Filmmaker: How long was the development process?
Lawrence: This is actually a very unique process. Before Sympathy Said the Shark I had two larger budget feature scripts I was trying to get together and they were in the $1 million range. They were partially funded, but we couldn’t get the entire funding together so they stalled out and I was getting very frustrated.
I was talking to one of my producers, and we just said, “Money can no longer be the ultimate road block, we just have to make something for whatever we have and we’ve got to make it great.”
At that point I sat down and started thinking about the constraints I would have where we could shoot a movie in one location, very contained, but at the same time it’s got to be different, it’s got to be unique, it’s got to grab you, and that’s what developed the story as well as the POV style, just trying to do something innovative.
The script came together very, very quickly. From the concept to the first draft I’m talking a matter of a few months, though the script continually developed and there were rewrites. We always knew we were making this movie no matter what, and I think that was a really important mentality.
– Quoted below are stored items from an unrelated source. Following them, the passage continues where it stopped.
Definition inv_mix_columns (state : list Z) : list Z :=
  foldl (fun state col =>
    let i := (col * 4)%nat in
    let s0 := state.[i] in
    let s1 := state.[i + 1] in
    let s2 := state.[i + 2] in
    let s3 := state.[i + 3] in
    let state := <[i := gf_mul_ct s0 0x0e .^ gf_mul_ct s1 0x0b .^ gf_mul_ct s2 0x0d .^ gf_mul_ct s3 0x09]> state in
    let state := <[(i + 1)%nat := gf_mul_ct s0 0x09 .^ gf_mul_ct s1 0x0e .^ gf_mul_ct s2 0x0b .^ gf_mul_ct s3 0x0d]> state in
    let state := <[(i + 2)%nat := gf_mul_ct s0 0x0d .^ gf_mul_ct s1 0x09 .^ gf_mul_ct s2 0x0e .^ gf_mul_ct s3 0x0b]> state in
    <[(i + 3)%nat := gf_mul_ct s0 0x0b .^ gf_mul_ct s1 0x0d .^ gf_mul_ct s2 0x09 .^ gf_mul_ct s3 0x0e]> state) state [0; 1; 2; 3]%nat.

Definition add_round_key (state round_key : list Z) (off : nat) : list Z :=
  xor_bytes state (slice round_key off 16).

Definition increment_counter (counter : list Z) : list Z := increment_from 16 counter.

Definition rcons : list Z := [0x01; 0x02; 0x04; 0x08; 0x10; 0x20; 0x40; 0x80; 0x1B; 0x36].

(** The loop over the bytes [b[0] ... b[3]] of [temp]. *)
Definition sub_word_bytes (temp : Z) : Z := le_val (sbox_ct <$> le_bytes 4 temp).

(** One iteration; [b[3]] is the most significant byte of the word. *)
Definition key_expand_step (n : nat) (rk : list Z) (i : nat) : list Z :=
  let temp := rk.[i - 1] in
  let temp :=
    if (i mod n =? 0)%nat then
      let temp := u32 (temp .<< 24) .| (temp .>> 8) in
      let temp := sub_word_bytes temp in
      temp .^ (rcons.[i / n - 1] .<< 24)
    else if (6 <? n)%nat && (i mod n =? 4)%nat then sub_word_bytes temp
    else temp in
  rk ++ [rk.[i - n] .^ temp].

Definition aes_key_expand (key : list Z) (key_len rounds : nat) : list Z :=
  let n := (key_len / 4)%nat in
  let total_words := ((rounds + 1) * 4)%nat in
  let k := (fun i => le_val (slice key (4 * i) 4)) <$> seq 0 n in
  let rk := foldl (key_expand_step n) k (seq n (total_words - n)) in
  concat (le_bytes 4 <$> rk).

Definition aes128_new (key : list Z) : list Z := aes_key_expand key 16 10.

Definition aes128_encrypt_block (self block : list Z) : list Z :=
  let block := add_round_key block self 0 in
  let block := foldl (fun block r =>
    let block := sub_bytes_ct block in
    let block := shift_rows block in
    let block := mix_columns block in
    add_round_key block self (r * 16)) block (seq 1 9) in
  let block := sub_bytes_ct block in
  let block := shift_rows block in
  add_round_key block self 160.

Definition aes128_decrypt_block (self block : list Z) : list Z :=
  let block := add_round_key block self 160 in
  let block := inv_shift_rows block in
  let block := inv_sub_bytes_ct block in
  let block := foldl (fun block r =>
    let block := add_round_key block self (r * 16) in
    let block := inv_mix_columns block in
    let block := inv_shift_rows block in
    inv_sub_bytes_ct block) block (reverse (seq 1 9)) in
  add_round_key block self 0.

Definition aes128_encrypt_ctr (self nonce data : list Z) : list Z :=
  ctr_loop 16 (aes128_encrypt_block self) increment_counter (length data) nonce data.

Definition aes128_decrypt_ctr (self nonce data : list Z) : list Z := aes128_encrypt_ctr self nonce data.

Definition aes128ct_new (key : list Z) : list Z := aes_key_expand key 16 10.
Definition aes128ct_encrypt_block (self block : list Z) : list Z := aes128_encrypt_block self block.
Definition aes128ct_decrypt_block (self block : list Z) : list Z := aes128_decrypt_block self block.
Definition aes128ct_encrypt_ctr (self nonce data : list Z) : list Z := aes128_encrypt_ctr self nonce data.
Definition aes128ct_decrypt_ctr (self nonce data : list Z) : list Z := aes128_decrypt_ctr self nonce data.

Definition aes256_new (key : list Z) : list Z := aes_key_expand key 32 14.

Definition aes256_encrypt_block (self block : list Z) : list Z :=
  let block := add_round_key block self 0 in
  let block := foldl (fun block r =>
    let block := sub_bytes_ct block in
    let block := shift_rows block in
    let block := mix_columns block in
    add_round_key block self (r * 16)) block (seq 1 13) in
  let block := sub_bytes_ct block in
  let block := shift_rows block in
  add_round_key block self 224.

Definition aes256_decrypt_block (self block : list Z) : list Z :=
  let block := add_round_key block self 224 in
  let block := inv_shift_rows block in
  let block := inv_sub_bytes_ct block in
  let block := foldl (fun block r =>
    let block := add_round_key block self (r * 16) in
    let block := inv_mix_columns block in
    let block := inv_shift_rows block in
    inv_sub_bytes_ct block) block (reverse (seq 1 13)) in
  add_round_key block self 0.

(** ** The steps are those of the first AES *)

Lemma min_gf_mul_products : mix_products gf_mul_ct.
Proof. split; intros b Hb; byte_cases b Hb. Qed.
Lemma min_gf_mul_plain_products : mix_products gf_mul.
Proof. split; intros b Hb; byte_cases b Hb. Qed.

Lemma steps_min :
  sub_bytes_ct = Aes.aes128_sub_bytes /\ inv_sub_bytes_ct = Aes.aes128_inv_sub_bytes
  /\ shift_rows = Aes.aes128_shift_rows /\ inv_shift_rows = Aes.aes128_inv_shift_rows
  /\ add_round_key = Aes.aes128_add_round_key.
Proof. split_and!; reflexivity. Qed.

Lemma min_mix_form s : length s = 16%nat -> mix_columns s = by_columns (mix_column gf_mul_ct) s.
Proof. intros Hl. do 16 (destruct s as [|? s]; [done|]). by destruct s. Qed.
Lemma min_inv_mix_form s : length s = 16%nat -> inv_mix_columns s = by_columns (inv_mix_column gf_mul_ct) s.
Proof. intros Hl. do 16 (destruct s as [|? s]; [done|]). by destruct s. Qed.

Lemma min_mix_eq s : block_ok s -> mix_columns s = Aes.aes128_mix_columns s.
Proof.
  intros [Hl Hb]. rewrite min_mix_form, mix_columns_form by done. unfold by_columns.
  by rewrite !(mix_column_products _ min_gf_mul_products), !(mix_column_products _ gf_mul_products)
    by by apply four_bytes.
Qed.

Lemma min_inv_mix_mix s : block_ok s -> inv_mix_columns (mix_columns s) = s.
Proof.
  intros Hs. pose proof (mix_columns_ok s Hs) as Ho. rewrite <- min_mix_eq in Ho by done.
  rewrite min_inv_mix_form, min_mix_form by (apply Hs || apply Ho).
  by apply by_columns_inverse; [apply min_gf_mul_products|].
Qed.

Abbreviation min_enc nr self :=
  (encrypt_rounds Aes.aes128_sub_bytes Aes.aes128_shift_rows mix_columns (ark self) nr).
Abbreviation min_dec nr self :=
  (decrypt_rounds Aes.aes128_inv_sub_bytes Aes.aes128_inv_shift_rows inv_mix_columns (ark self) nr).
It was never the kind of script I was going to shop around or try and sell.
It went from the initial concept to the script to casting within a year, and that’s why it’s hard for me to say when exactly pre-production started because we were always in that mode of, “We are making this movie and we are bringing these pieces together.” It was like a runaway train where it just always kept moving. We really hit high gear probably in October when I went to Zak, and as soon as he got excited about it and came on board it just shot off. We went right into casting and we started filming at the end of December. Two weeks, 14 days, 70 grand and we got a movie
Filmmaker: It was a 14-day shoot?
Lawrence: We had 12 days of principle photography at the house, we were burning about 8 and a half pages per day on set. Then we had two-and-a-half days of flashbacks where we were shooting multiple locations per day. It was a very run-and-gun situation with a very skeleton crew but it turned out absolutely fabulous; the flashbacks are my favorite parts of the movie.
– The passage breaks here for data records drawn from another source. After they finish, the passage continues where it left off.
(* ===== verification/Wire.v ===== *)
(** * Protocol buffer wire format: lunarcore/lunar/meshtastic/protobuf.c, mod.c

    The first codec of protobuf.c (functions [protobuf_encoder_*], [protobuf_decoder_*]):
    varints, tags, length-delimited and fixed-width fields, over a buffer with a capacity
    and a cursor. A [bool] function that changes its argument gives the new argument and the
    result: what a failed write has written stays in the buffer. The varint routines of the
    second codec and of mod.c are here too, next to the first. *)
From S2P Require Import Prelude.

(** ** Constants *)

Definition WIRE_TYPE_VARINT : Z := 0.
Definition WIRE_TYPE_64BIT : Z := 1.
Definition WIRE_TYPE_LENGTH_DELIMITED : Z := 2.
Definition WIRE_TYPE_32BIT : Z := 5.

(** Conversion to [int64_t]. *)
Definition i64 (x : Z) : Z := (x + 0x8000000000000000) mod 0x10000000000000000 - 0x8000000000000000.

(** ** The encoder *)

Record Vec_u8 := mkVec { vdata : list Z; capacity : nat }.

Definition vec_u8_init (capacity : nat) : Vec_u8 := mkVec [] capacity.

Definition vec_u8_push (vec : Vec_u8) (value : Z) : Vec_u8 * bool :=
  if (capacity vec <=? length (vdata vec))%nat then (vec, false)
  else (mkVec (vdata vec ++ [value]) (capacity vec), true).

Definition vec_u8_extend_from_slice (vec : Vec_u8) (data : list Z) : Vec_u8 * bool :=
  if (capacity vec <? length (vdata vec) + length data)%nat then (vec, false)
  else (mkVec (vdata vec ++ data) (capacity vec), true).

Definition vec_u8_is_empty (vec : Vec_u8) : bool := (length (vdata vec) =? 0)%nat.

(** [a && b] where both write. *)
Definition and_then (r : Vec_u8 * bool) (k : Vec_u8 -> Vec_u8 * bool) : Vec_u8 * bool :=
  match r with
  | (vec, true) => k vec
  | (vec, false) => (vec, false)
  end.

(** The loop of [protobuf_encoder_write_varint]: ten bytes hold any 64-bit value. *)
Fixpoint write_varint_loop (fuel : nat) (vec : Vec_u8) (v : Z) : Vec_u8 * bool :=
  match fuel with
  | O => (vec, false)
  | S fuel =>
      let byte := u8 (v .& 0x7F) in
      let v := v .>> 7 in
      if v =? 0 then vec_u8_push vec byte
      else and_then (vec_u8_push vec (byte .| 0x80)) (fun vec => write_varint_loop fuel vec v)
  end.

Definition protobuf_encoder_write_varint (vec : Vec_u8) (value : Z) : Vec_u8 * bool :=
  write_varint_loop 10 vec value.

Definition protobuf_encoder_write_sint32 (vec : Vec_u8) (value : Z) : Vec_u8 * bool :=
  let encoded := u32 ((value .<< 1) .^ (value .>> 31)) in
  protobuf_encoder_write_varint vec encoded.

Definition protobuf_encoder_write_sint64 (vec : Vec_u8) (value : Z) : Vec_u8 * bool :=
  let encoded := u64 ((value .<< 1) .^ (value .>> 63)) in
  protobuf_encoder_write_varint vec encoded.

Definition protobuf_encoder_write_tag (vec : Vec_u8) (field_number wire_type : Z) : Vec_u8 * bool :=
  let tag := u32 (field_number .<< 3) .| wire_type in
  protobuf_encoder_write_varint vec tag.

Definition protobuf_encoder_write_varint_field (vec : Vec_u8) (field_number value : Z) : Vec_u8 * bool :=
  if value =? 0 then (vec, true) else
  and_then (protobuf_encoder_write_tag vec field_number WIRE_TYPE_VARINT)
    (fun vec => protobuf_encoder_write_varint vec value).

Definition protobuf_encoder_write_sint32_field (vec : Vec_u8) (field_number value : Z) : Vec_u8 * bool :=
  if value =? 0 then (vec, true) else
  and_then (protobuf_encoder_write_tag vec field_number WIRE_TYPE_VARINT)
    (fun vec => protobuf_encoder_write_sint32 vec value).

Definition protobuf_encoder_write_bool_field (vec : Vec_u8) (field_number : Z) (value : bool) : Vec_u8 * bool :=
  if negb value then (vec, true) else
  and_then (protobuf_encoder_write_tag vec field_number WIRE_TYPE_VARINT) (fun vec => vec_u8_push vec 1).

Definition protobuf_encoder_write_bytes_field (vec : Vec_u8) (field_number : Z) (data : list Z) : Vec_u8 * bool :=
  if (length data =? 0)%nat then (vec, true) else
  and_then (protobuf_encoder_write_tag vec field_number WIRE_TYPE_LENGTH_DELIMITED)
    (fun vec => and_then (protobuf_encoder_write_varint vec (Z.of_nat (length data)))
    (fun vec => vec_u8_extend_from_slice vec data)).

Definition protobuf_encoder_write_string_field (vec : Vec_u8) (field_number : Z) (s : list Z) : Vec_u8 * bool :=
  protobuf_encoder_write_bytes_field vec field_number s.

Definition protobuf_encoder_write_fixed32_field (vec : Vec_u8) (field_number value : Z) : Vec_u8 * bool :=
  if value =? 0 then (vec, true) else
  and_then (protobuf_encoder_write_tag vec field_number WIRE_TYPE_32BIT)
    (fun vec => vec_u8_extend_from_slice vec
       [u8 (value .& 0xFF); u8 ((value .>> 8) .& 0xFF); u8 ((value .>> 16) .& 0xFF); u8 ((value .>> 24) .& 0xFF)]).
We knew from the start that the only way we were going to make this film for what we had was that it had to be a two-week shoot. That’s also why we shot at the end of December because that is the industry down time where crew, who were was mainly people we’ve known and worked with before, and we could get them at lower rates than usual. A lot of planning and thought went into making this at the budget that we had.
Filmmaker: What did you edit this on?
Lawrence: Final Cut Pro 7.
Filmmaker: And Devin, you did the editing?
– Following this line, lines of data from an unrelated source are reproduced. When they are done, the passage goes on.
(* ===== verification/Channel.v ===== *)
(** * Meshtastic channels: lunarcore/lunar/meshtastic/channel.h, channel.c

    Modem presets, channel keys, channels with their encryption, and the set of eight. The
    [mesh_kdf_*] functions channel.c calls are an interface ([MeshKdf]); hkdf.c implements
    it under other names ([hkdf_mesh_kdf]). channel.h declares most types twice; the model
    follows the first declaration, which is the one channel.c uses. C strings are lists
    without their terminator, [None] is a null pointer. *)
From S2P Require Import Prelude Sha256 Hmac Ctr Aes.

Definition MAX_CHANNEL_NAME : nat := 12.
Definition KEY_SIZE_128 : nat := 16.
Definition KEY_SIZE_256 : nat := 32.
Definition MAX_CHANNELS : nat := 8.
Definition MAX_VEC_SIZE : nat := 256.

(** ** What channel.c and encryption.c need of the key derivation *)

Class MeshKdf := {
  mesh_kdf_default_key : list Z;
  mesh_kdf_derive_channel_key : list Z -> list Z;
  mesh_kdf_derive_nonce : Z -> Z -> list Z;
  default_key_ok : length mesh_kdf_default_key = 16%nat /\ bytes_ok mesh_kdf_default_key;
  channel_key_ok name : length (mesh_kdf_derive_channel_key name) = 32%nat /\ bytes_ok (mesh_kdf_derive_channel_key name);
  nonce_ok packet_id sender : block_ok (mesh_kdf_derive_nonce packet_id sender)
}.

#[global, program] Instance hkdf_mesh_kdf : MeshKdf := {
  mesh_kdf_default_key := MESHTASTIC_DEFAULT_KEY;
  mesh_kdf_derive_channel_key := meshtastic_derive_channel_key;
  mesh_kdf_derive_nonce := meshtastic_derive_nonce
}.
Next Obligation. split; [done|]. apply (bool_decide_unpack _). vm_compute. exact I. Qed.
Next Obligation. intros name. split; [apply (digest_length (H := sha256_hash))|apply (digest_ok (H := sha256_hash))]. Qed.
Next Obligation. intros p s. split; [done|]. unfold meshtastic_derive_nonce. solve_bytes. Qed.

(** ** Modem presets *)

Record LoraParams := mkLoraParams { spreading_factor : Z; bandwidth : Z; coding_rate : Z }.

Inductive ModemPreset :=
  | MODEM_PRESET_LONG_SLOW
  | MODEM_PRESET_LONG_FAST
  | MODEM_PRESET_LONG_MODERATE
  | MODEM_PRESET_VERY_LONG_SLOW
  | MODEM_PRESET_MEDIUM_SLOW
  | MODEM_PRESET_MEDIUM_FAST
  | MODEM_PRESET_SHORT_SLOW
  | MODEM_PRESET_SHORT_FAST
  | MODEM_PRESET_SHORT_TURBO.

#[global] Instance ModemPreset_eq_dec : EqDecision ModemPreset.
Proof. solve_decision. Defined.

Definition modem_preset_default : ModemPreset := MODEM_PRESET_LONG_FAST.

Definition modem_preset_lora_params (preset : ModemPreset) : LoraParams :=
  match preset with
  | MODEM_PRESET_LONG_SLOW => mkLoraParams 12 125000 8
  | MODEM_PRESET_LONG_FAST => mkLoraParams 11 125000 8
  | MODEM_PRESET_LONG_MODERATE => mkLoraParams 11 125000 5
  | MODEM_PRESET_VERY_LONG_SLOW => mkLoraParams 12 125000 8
  | MODEM_PRESET_MEDIUM_SLOW => mkLoraParams 10 250000 5
  | MODEM_PRESET_MEDIUM_FAST => mkLoraParams 9 250000 5
  | MODEM_PRESET_SHORT_SLOW => mkLoraParams 8 250000 5
  | MODEM_PRESET_SHORT_FAST => mkLoraParams 7 250000 5
  | MODEM_PRESET_SHORT_TURBO => mkLoraParams 7 500000 5
  end.

(** ** Channel keys *)

Inductive ChannelKey :=
  | CHANNEL_KEY_NONE
  | CHANNEL_KEY_AES128 (aes128 : list Z)
  | CHANNEL_KEY_AES256 (aes256 : list Z).

#[global] Instance ChannelKey_eq_dec : EqDecision ChannelKey.
Proof. solve_decision. Defined.

Definition channel_key_drop (key : ChannelKey) : ChannelKey :=
  match key with
  | CHANNEL_KEY_AES128 _ => CHANNEL_KEY_AES128 (replicate KEY_SIZE_128 0)
  | CHANNEL_KEY_AES256 _ => CHANNEL_KEY_AES256 (replicate KEY_SIZE_256 0)
  | CHANNEL_KEY_NONE => CHANNEL_KEY_NONE
  end.

(** Zeroes, with the bytes copied over their beginning. *)
Definition zero_filled (size : nat) (bytes : list Z) : list Z := bytes ++ replicate (size - length bytes) 0.

Definition channel_key_from_bytes (key : list Z) : ChannelKey :=
  if (length key =? 0)%nat then CHANNEL_KEY_NONE
  else if (length key <=? 16)%nat then CHANNEL_KEY_AES128 (zero_filled KEY_SIZE_128 key)
  else
    let copy_len := if (length key <? KEY_SIZE_256)%nat then length key else KEY_SIZE_256 in
    CHANNEL_KEY_AES256 (zero_filled KEY_SIZE_256 (take copy_len key)).

Definition channel_key_is_encrypted (key : ChannelKey) : bool :=
  match key with CHANNEL_KEY_NONE => false | _ => true end.

Definition channel_key_as_bytes (key : ChannelKey) : list Z :=
  match key with
  | CHANNEL_KEY_NONE => []
  | CHANNEL_KEY_AES128 k => k
  | CHANNEL_KEY_AES256 k => k
  end.

Definition vec_channel_name_extend (vec data : list Z) : option (list Z) := vec_extend MAX_CHANNEL_NAME vec data.
Definition vec256_from_slice (data : list Z) : option (list Z) :=
  if (MAX_VEC_SIZE <? length data)%nat then None else Some data.
Definition vec256_extend (vec data : list Z) : option (list Z) := vec_extend MAX_VEC_SIZE vec data.

(** ** Channels *)

Record Channel := mkChannel {
  index : Z;
  name : list Z;
  key : ChannelKey;
  modem_preset : ModemPreset;
  uplink_enabled : bool;
  downlink_enabled : bool;
  position_precision : Z
}.

#[global] Instance Channel_eq_dec : EqDecision Channel.
Proof. solve_decision. Defined.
Lawrence: Yes, which helps a number of factors including money and time. After really honing my editing skills on Ghost Adventures, I put this film together relatively fast. We had our first cut five weeks into post production.
Because of the way we shot it with the POV style, there are a lot of these very long takes, so in a way it happily limited me in post because the shots that I had to use all had to go linear, and they were only a certain amount of takes.
I think on average we would shoot 10 takes of each shot. Within that it’s very crucial to choose the right shot because everything has to come together with performance, camera and sound. Mark and I went through beforehand and planned out specific hidden cut points to save ourselves where on certain looks and whip pans we could hide cuts and really keep it fluid and seamless at the same time.
LaFleur: The great thing for me was Devin being able to get those cut points in the script. We had multiple meetings about where can we hide a cut? Not only did it make it easier for the actors, it made the scene a little bit shorter and easier for me because knowing all the blocking was really tricky. It also meant that we were able to adjust the lighting. It definitely made my gaffer feel a hell of a lot better when we were able to sneak in a couple of extra lights and tweak things. Coming away from the screening I’m just so happy because you’re watching these raw takes, and I know where the cuts are. And the continuity is there. I don’t see the lighting changes from room to room, and I know how much we tweaked things, so that makes me really happy.